## Recorded data

Lemma fetch_order ctx url pending : ∀ messages w log, Forall readOnly log →
  cwp (fetch sha256 (orBackground (loggedContext ctx)) (logged p) url pending messages) (λ _ wl, Forall readOnly wl.2) (w, log).
Proof.
  induction pending as [|[m e] pending IH]; intros messages w log Hlog; cbn [fetch].
  { by apply cwp_loggedContext. }
  apply cwp_loggedContext; [done|]. intros w1. apply cwp_bind, cwp_logging. intros [object callErr] w2.
  assert (Forall readOnly (log ++ [GetCalled (Bucket e) (Key e)])) as Hlog' by (apply Forall_app; by repeat constructor).
  apply cwp_loggedContext; [done|]. intros w3. destruct callErr; [by apply cwp_ret|].
  apply cwp_bind. eapply cwp_mono; [apply readPayload_order|]. cbn beta. intros [payload|] [w4 log'] Heq; cbn in Heq; subst log';
    [|by apply cwp_ret].
  destruct (negb _); [by apply cwp_ret|]. by apply IH.
Qed.

Lemma Receive_order ctx r w :
  cwp (Receive sha256 (loggedContext ctx) r (logged p)) (λ _ wl, Forall readOnly wl.2) (w, []).
Proof.
  unfold Receive. cbv zeta. apply cwp_loggedContext; [constructor|]. intros w1.
  destruct (validateProvider _); [apply cwp_ret; constructor|].
  set (n := if rr_MaxNumberOfMessages r =? 0 then 1 else _). destruct (_ || _); [apply cwp_ret; constructor|].
  apply cwp_loggedContext; [constructor|]. intros w2. apply cwp_bind, cwp_logging. intros [out callErr] w3. cbn [app].
  apply cwp_loggedContext; [by repeat constructor|]. intros w4. destruct callErr; [apply cwp_ret; by repeat constructor|].
  destruct out as [answer|]; [|apply cwp_ret; by repeat constructor].
  destruct (n <? Z.of_nat (length answer)); [apply cwp_ret; by repeat constructor|].
  apply cwp_bind. eapply cwp_mono; [apply preflight_order|]. cbn beta. intros [pending|] [w5 log] Heq; cbn in Heq; subst log.
  - apply fetch_order. by repeat constructor.
  - apply cwp_ret. by repeat constructor.
Qed.
End ordered.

## Required work
Copy down each line in the entries that has the word "Lemma".

## Exercise solution
Lemma fetch_order ctx url pending : ∀ messages w log, Forall readOnly log →
Lemma Receive_order ctx r w :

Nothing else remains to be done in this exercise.